Arctic Sauna World in Finnish Lapland has a sauna themed around each of the elements – fire, water, air and earth – as well as a 15-metre-wide ice hole for those brave enough to cool off quickly. You could also upgrade to the northern lights sauna, where you might be lucky enough to see the aurora borealis dance across the night sky.
“Arctic Sauna World in Finnish Lapland has a sauna themed around each of the elements – fire, water, air and earth – as well as a 15-metre-wide ice hole.”
Book it: The Aurora Zone offers a seven-night stay at Hotel Jeris on a full-board basis from £1,895 per person. The price includes access to Sauna World, flights from London, transfers and other activities.
Best for… Yoga
Hold your warrior pose in the serenity of Swedish Lapland, where the snow-covered ice is the setting for a yoga class. The cold temperatures will leave your body feeling relaxed and revitalised, while the beautiful surroundings will ensure this isn’t an experience you’ll forget in a hurry.
“A socially distanced yoga session on ice in Arctic Sweden is a unique way to experience Arctic nature and silence in the open air,” says Laura Greenman, managing director of Magnetic North Travel. She recommends following it up with a Swedish sauna, meditation session and the local ritual of fika – having a coffee break and a chance to mentally recharge.
“The cold temperatures will leave your body feeling relaxed and revitalised, while the beautiful surroundings will ensure this isn’t an experience you’ll forget.”
Book it: Magnetic North Travel’s four-night Arctic Bath and Treehotel Break includes a ‘yoga on ice’ session and starts from £2,765, based on two sharing half-board, with transfers and some activities, excluding flights.
Best for… Hot springs
Bathing in geothermal pools and lagoons is a rite of passage for any visitor wanting to tap into what makes Iceland so great for a wellness break. From the touristy Blue Lagoon to the less-visited Mývatn Nature Baths in the north, mineral-filled hot springs are scattered all across the country and provide a great way to feel rejuvenated.
“From the touristy Blue Lagoon to the less-visited Mývatn Nature Baths in the north, mineral-filled hot springs are scattered all across the country.”
Torfhús Retreat, a new property that opened last year, boasts its own geothermally heated basalt stone pools, so guests can sit against its warm stones year-round, making it the perfect way to relax in the open air.

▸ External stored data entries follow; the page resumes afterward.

(* ===== verification/Routing.v ===== *)
(** * Route metadata of the realm tree

    [packages/d2b-realm-core/src/routing.rs]: the bounded records that
    discovery, admission and routing exchange, with their validating
    constructors ([X::new] is [X_new], [None] where it returns [None]) and the
    checks their decoders add ([X_deserialize]).  A reference newtype is the
    string it holds; [SignatureRef], [RouteId] and the like are strings. *)

From S2P Require Import Prelude Ids Streams Frame.

Definition MAX_ADVERTISED_ROUTES : nat := 64.
Definition MAX_SIGNATURE_REF_LEN : nat := 128.
Definition MAX_ROUTE_METADATA_REF_LEN : nat := 128.
Definition MAX_ROUTE_NAMESPACE_PREFIXES : nat := 16.
Definition MAX_ROUTE_PATH_HOPS : nat := 32.
Definition MAX_DISCOVERY_QUEUE_DEPTH : N := 4096.
Definition MAX_UNVERIFIED_PEERS : N := 1024.
Definition MAX_PREAUTH_RATE_LIMIT_PER_MINUTE : N := 60000.
Definition MAX_REPLAY_WINDOW_ENTRIES : N := 1000000.
Definition MAX_REPLAY_WINDOW_TTL_SECONDS : N := 86400.
Definition MAX_ROUTE_TELEMETRY_SAMPLES : nat := 64.

Definition deserialize_bounded_vec {A} (max : nat) (values : list A) : option (list A) :=
  if bool_decide (max < length values) then None else Some values.

(** ** References *)

Definition is_ref_separator (c : Ascii.ascii) : bool :=
  char_eqb c ":" || char_eqb c "-" || char_eqb c "_" || char_eqb c ".".

(** The shape shared by metadata and signature references. *)
Definition ref_shape (max : nat) (raw : string) : bool :=
  match chars raw with
  | [] => false
  | first :: _ =>
      bool_decide (String.length raw <= max) && is_ascii_alphanumeric first
      && forallb (fun c => is_ascii_alphanumeric c || is_ref_separator c) (chars raw)
  end.

Definition METADATA_MARKERS : list string :=
  ["secret"; "password"; "passwd"; "bearer"; "credential"; "privatekey"; "token"; "endpoint";
   "socketpath"].

Definition valid_metadata_ref (raw : string) : bool :=
  ref_shape MAX_ROUTE_METADATA_REF_LEN raw && negb (contains (chars "..") (chars raw))
  && let compact := map to_lowercase (List.filter (fun c => negb (is_ref_separator c)) (chars raw)) in
     negb (existsb (fun marker => contains (chars marker) compact) METADATA_MARKERS).

(** [parse] of the reference newtypes. *)
Definition metadata_ref_parse (raw : string) : option string :=
  if valid_metadata_ref raw then Some raw else None.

Book it: Three nights at Torfhús Retreat costs from £1,140, based on two people sharing a Torfbaer Suite with an outdoor basalt stone hot pool. The price includes breakfast and soup of the day at lunch, but not flights.
Ask the expert
Gabriel Dorch, head of travel trade, Visit Sweden
“Exploring wellness in Sweden is simply part of our lifestyle. Taking time for oneself, enjoying favourite pastimes, sharing moments with friends and family, eating tasty local food or simply being in nature are all things we Swedes hold dear. This sustainable way of life flows into our tourism product. Nature and wellness are also ever-present in our places to stay. From the architecture and interior design to locally sourced construction materials, you can see the influences.”